1
votes

MWE below

I'm plotting an energy surface using Matlabs surf function. I first create my data points at various azimuthal and elevation angles, and next I convert these to an (x,y,z)-coordinate using the usual spherical-to-cartesian equations, and reshape the coordinates into a matrix.

However, when I plot this, I find that all data points are represented as the lower left corner of a "patch" of color, instead of centrally in the patch of color.

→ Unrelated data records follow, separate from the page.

(** A successful identification: when illumination-on, the press wait,
    the capture, the identify query (with matched id [id]) and the
    release wait all succeed, [GT511_RunIdentify] returns
    [GT511_ERR_NONE] with [*pId = id]; it then ends with the
    illumination-off transaction, whatever its result, followed by the
    Accept notification as its last call, and its log has exactly one
    illumination-on and one illumination-off command. *)
Theorem RunIdentify_success
  (fuel : nat) (old id : Z) (s s1 s2 s3 s4 s5 : St W) :
  GT511_CmosLed env true s = Some (GT511_ERR_NONE, s1) ->
  WaitFingerPress env fuel GT511_MODE_IDENTIFY s1
    = Some (GT511_ERR_NONE, s2) ->
  GT511_CaptureFinger env false s2 = Some (GT511_ERR_NONE, s3) ->
  GT511_Identify env (Some 0) s3 = Some ((GT511_ERR_NONE, Some id), s4) ->
  WaitFingerRelease env fuel GT511_MODE_IDENTIFY s4
    = Some (GT511_ERR_NONE, s5) ->
  exists s' t doff,
    GT511_RunIdentify env fuel (Some old) s
      = Some ((GT511_ERR_NONE, Some id), s')
    /\ trace s' = trace s ++ t
    /\ trace s' = trace s5 ++ doff
                  ++ [EvCallback GT511_MODE_IDENTIFY GT511_UI_ACCEPT]
    /\ transaction GT511_CMD_CMOS_LED (Some 0) doff
    /\ count (is_led true) t = 1%nat
    /\ count (is_led false) t = 1%nat.
Proof.
  intros Hled Hpress Hcap Hid Hrel.
  destruct (CmosLed_total env false s5) as (eoff & s6 & Hoff).
  pose proof (CmosLed_log env _ _ _ _ Hled) as (d1 & T1 & X1).
  pose proof (WaitFingerPress_log env _ _ _ _ _ Hpress)
    as (d2 & T2 & (A2 & _ & _ & C2)).
  pose proof (CaptureFinger_log env _ _ _ _ Hcap) as (d3 & T3 & X3).
  pose proof (Identify_log env _ _ _ _ Hid) as (d4 & T4 & X4).
  pose proof (WaitFingerRelease_log env _ _ _ _ _ Hrel)
    as (d5 & T5 & (A5 & _ & _ & C5)).
  pose proof (CmosLed_log env _ _ _ _ Hoff) as (d6 & T6 & X6).
  eexists. exists (d1 ++ d2 ++ d3 ++ d4 ++ d5 ++ d6
                   ++ [EvCallback GT511_MODE_IDENTIFY GT511_UI_ACCEPT]), d6.
  split; [|split; [|split; [|split; [exact X6|]]]].
  - unfold GT511_RunIdentify.
    forward Hled. forward Hpress. forward Hcap. forward Hid. cbn [deref].
    forward Hrel. forward Hoff.
    unfold bind, UserCallback, ret. reflexivity.
  - cbn [trace]. rewrite T6, T5, T4, T3, T2, T1, <- !app_assoc. reflexivity.
  - cbn [trace]. rewrite T6, <- ?app_assoc. reflexivity.
  - rewrite !count_app.
    rewrite !(transaction_led true _ _ X1), !(transaction_led false _ _ X6).
    rewrite !(transaction_not_led _ _ _ _ X3),
      !(transaction_not_led _ _ _ _ X4) by discriminate.
    rewrite A2, A5, (C2 eq_refl), (C5 eq_refl). split; reflexivity.
Qed.

(** A failed verification: when illumination-on, the press wait and the
    capture succeed and the verify command then fails with [e],
    [GT511_RunVerify] returns [e]; the verify frame carried the caller's
    id, and the function ends with the illumination-off transaction
    followed by the Reject notification in mode Verify, without waiting
    for the release. *)
Theorem RunVerify_verify_failure
  (fuel : nat) (id : Z) (s s1 s2 s3 s4 : St W) (e : GT511_Error_t) :
  GT511_CmosLed env true s = Some (GT511_ERR_NONE, s1) ->
  WaitFingerPress env fuel GT511_MODE_VERIFY s1
    = Some (GT511_ERR_NONE, s2) ->
  GT511_CaptureFinger env false s2 = Some (GT511_ERR_NONE, s3) ->
  GT511_Verify env id s3 = Some (e, s4) ->
  e <> GT511_ERR_NONE ->
  exists s' dv doff,
    GT511_RunVerify env fuel id s = Some (e, s')
    /\ trace s4 = trace s3 ++ dv
    /\ commands_sent dv = [(GT511_CMD_VERIFY, uint32 id)]
    /\ trace s' = trace s4 ++ doff
                  ++ [EvCallback GT511_MODE_VERIFY GT511_UI_REJECT]
    /\ transaction GT511_CMD_CMOS_LED (Some 0) doff.
Proof.
  intros Hled Hpress Hcap Hver Hne.
  destruct (CmosLed_total env false s4) as (eoff & s5 & Hoff).
  pose proof (Verify_log env _ _ _ _ Hver) as (dv & Tv & Xv).
  pose proof (CmosLed_log env _ _ _ _ Hoff) as (doff & To & Xo).
  apply failed_true in Hne.
  eexists. exists dv, doff.
  split; [|split; [exact Tv|split; [|split; [|exact Xo]]]].
  - unfold GT511_RunVerify.
    forward Hled. forward Hpress. forward Hcap. forward Hver.
    rewrite Hne. forward Hoff.
    unfold bind, UserCallback, ret. reflexivity.
  - rewrite (transaction_commands _ _ _ Xv). reflexivity.
  - cbn [trace]. rewrite To, <- app_assoc. reflexivity.
Qed.

(** When the first illumination-on command fails with [e],
    [GT511_RunIdentify] and [GT511_RunVerify] attempt illumination-off
    and return [e]: the two transactions are all they do (no prompt, no
    timeout, no notification), and [*pId] is left alone. *)
Theorem workflow_led_on_failure
  (fuel : nat) (pId : option Z) (id : Z) (s s1 : St W)
  (e : GT511_Error_t) :
  GT511_CmosLed env true s = Some (e, s1) ->
  e <> GT511_ERR_NONE ->
  exists eoff s2 don doff,
    GT511_CmosLed env false s1 = Some (eoff, s2)
    /\ GT511_RunIdentify env fuel pId s = Some ((e, pId), s2)
    /\ GT511_RunVerify env fuel id s = Some (e, s2)
    /\ trace s2 = trace s ++ don ++ doff
    /\ transaction GT511_CMD_CMOS_LED (Some 1) don
    /\ transaction GT511_CMD_CMOS_LED (Some 0) doff.
Proof.
  intros Hled Hne.
  destruct (CmosLed_total env false s1) as (eoff & s2 & Hoff).
  pose proof (CmosLed_log env _ _ _ _ Hled) as (don & T1 & X1).
  pose proof (CmosLed_log env _ _ _ _ Hoff) as (doff & T2 & X2).
  apply failed_true in Hne.
  exists eoff, s2, don, doff.
  split; [exact Hoff|]. split; [|split; [|split; [|split; assumption]]].
  - unfold GT511_RunIdentify. forward Hled. rewrite Hne. forward Hoff.
    reflexivity.
  - unfold GT511_RunVerify. forward Hled. rewrite Hne. forward Hoff.
    reflexivity.
  - rewrite T2, T1, <- app_assoc. reflexivity.
Qed.
Lemma send_type_reaches_reserved_bits_witness :
  fst (websocket_read_frame_hdr LittleEndian
         (init_world [] (base_header LittleEndian 0x12 3 ++ bytes [0; 0; 0; 0; 1; 2; 3]) 0))
  = Fail
  /\ stderr (snd (websocket_read_frame_hdr LittleEndian
        (init_world [] (base_header LittleEndian 0x12 3 ++ bytes [0; 0; 0; 0; 1; 2; 3]) 0)))
     = [] ++ ["RSVx reserved field, must be 0\n"%string].
Proof.
  apply (send_type_reaches_reserved_bits LittleEndian 0x12 3
           (init_world [] (base_header LittleEndian 0x12 3 ++ bytes [0; 0; 0; 0; 1; 2; 3]) 0)
           (bytes [0; 0; 0; 0; 1; 2; 3])); [vm_compute; discriminate | lia | reflexivity].
Defined.

(** ** Receiving from a transport that runs dry *)

(** X6: a header cut short is a transport failure.  With fewer than two
    bytes to read nothing is consumed; with the two base bytes there but
    the 2 or 8 bytes of the extended length missing, the base bytes are
    consumed.  Each time [websocket_read_frame_hdr] prints the read
    diagnostic and returns -1. *)
Theorem read_frame_hdr_truncated host w :
  (Zlength (rx (net (ws w))) < 2 ->
   websocket_read_frame_hdr host w = (Fail, log "net_readn error\n" w))
  /\ (forall b0 b1 rest,
         rx (net (ws w)) = b0 :: b1 :: rest ->
         Z.land (byte.unsigned b0) 0x70 = 0 ->
         (Z.land (byte.unsigned b1) 0x7f = 126 /\ Zlength rest < 2
          \/ Z.land (byte.unsigned b1) 0x7f = 127 /\ Zlength rest < 8) ->
         websocket_read_frame_hdr host w
         = (Fail, log "net_readn error\n" (after_readn [b0; b1] rest w))).
Proof.
  split.
  - intros Hshort. unfold websocket_read_frame_hdr.
    erewrite bind_fail by (apply onfail_fail, net_readn_short; exact Hshort).
    reflexivity.
  - intros b0 b1 rest Hrx Hrsv Hcase.
    rewrite (read_frame_hdr_base host w b0 b1 rest Hrx Hrsv).
    destruct Hcase as [[HL Hshort]|[HL Hshort]]; rewrite HL; cbn [Z.eqb Pos.eqb].
    + erewrite bind_fail; [reflexivity|].
      erewrite bind_fail; [reflexivity|].
      apply onfail_fail, net_readn_short. exact Hshort.
    + erewrite bind_fail; [reflexivity|].
      erewrite bind_fail; [reflexivity|].
      apply onfail_fail, net_readn_short. exact Hshort.
Qed.

(** Length class 127 followed by only three bytes. *)
Lemma read_frame_hdr_truncated_witness :
  websocket_read_frame_hdr LittleEndian (init_world [] (bytes [0x82; 0x7f; 0; 0; 1]) 0)
  = (Fail, log "net_readn error\n"
             (after_readn (bytes [0x82; 0x7f]) (bytes [0; 0; 1])
                (init_world [] (bytes [0x82; 0x7f; 0; 0; 1]) 0))).
Proof.
  apply (proj2 (read_frame_hdr_truncated LittleEndian
                  (init_world [] (bytes [0x82; 0x7f; 0; 0; 1]) 0))
           (byte.of_Z 0x82) (byte.of_Z 0x7f) (bytes [0; 0; 1]) eq_refl eq_refl).
  right. split; [reflexivity | vm_compute; reflexivity].
Defined.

However, when I am scaling the radius of the surface to reflect the energy at that point, any dimples in the surface has all messed up colors due to this effect, i.e. any symmetry of the data is lost in the visualization. I would like this dimple to have roughly symmetrical color around the deepest point here.

The example shown is with the conversion from spherical to cartesian coordinates shifted by half the angular difference between two data points - this means that patches are centered around the right spot, but the coloring is still off.

Is there a way to "center" the colored patches on the exact direction that the data was taken?

scaling = 100;
min_val = 0.5

count = 1;
azstep = 10;
elstep = 10;

az = 0:azstep:360;
el = -90:elstep:90;
for ii = 1:length(az)
    for jj = 1:length(el)
        if any(az(ii) == [260 270 280]) && any(el(jj) == [-10 0 10])
            r_output(count) = 0.8;
        else
            r_output(count) = 1;
        end
        c(count) = r_output(count);
        r(count) = 1 + scaling.*(r_output(count)/min_val) - scaling;
        x(count) = (r(count)) .* cosd(el(jj)) .* cosd(az(ii));
        y(count) = (r(count)) .* cosd(el(jj)) .* sind(az(ii));
        z(count) = (r(count)) .* sind(el(jj));
        count = count + 1;
    end
end

X = reshape(x,length(el),length(az));
Y = reshape(y,length(el),length(az));
Z = reshape(z,length(el),length(az));
C = reshape(c,length(el),length(az));

figure
hold on

surf(X,Y,Z,C)
colorbar
axis equal
xlabel('X axis'); ylabel('Y axis'); zlabel('Z axis');

Result from code above

1

1 Answers

0
votes

Change the shading!

Adding shading interp in the end of your code produces the following image:

enter image description here

if you want the lines, then change the surf call to:

h=surf(X,Y,Z,C)
colorbar
shading interp
set(h','edgecolor','k')

as shading will remove them.

enter image description here

Note that you still get some artefacts in some corners. They seem to be generated by floating point errors when interpolating, so the only way of improving them seems to be just making a more densely populated sphere.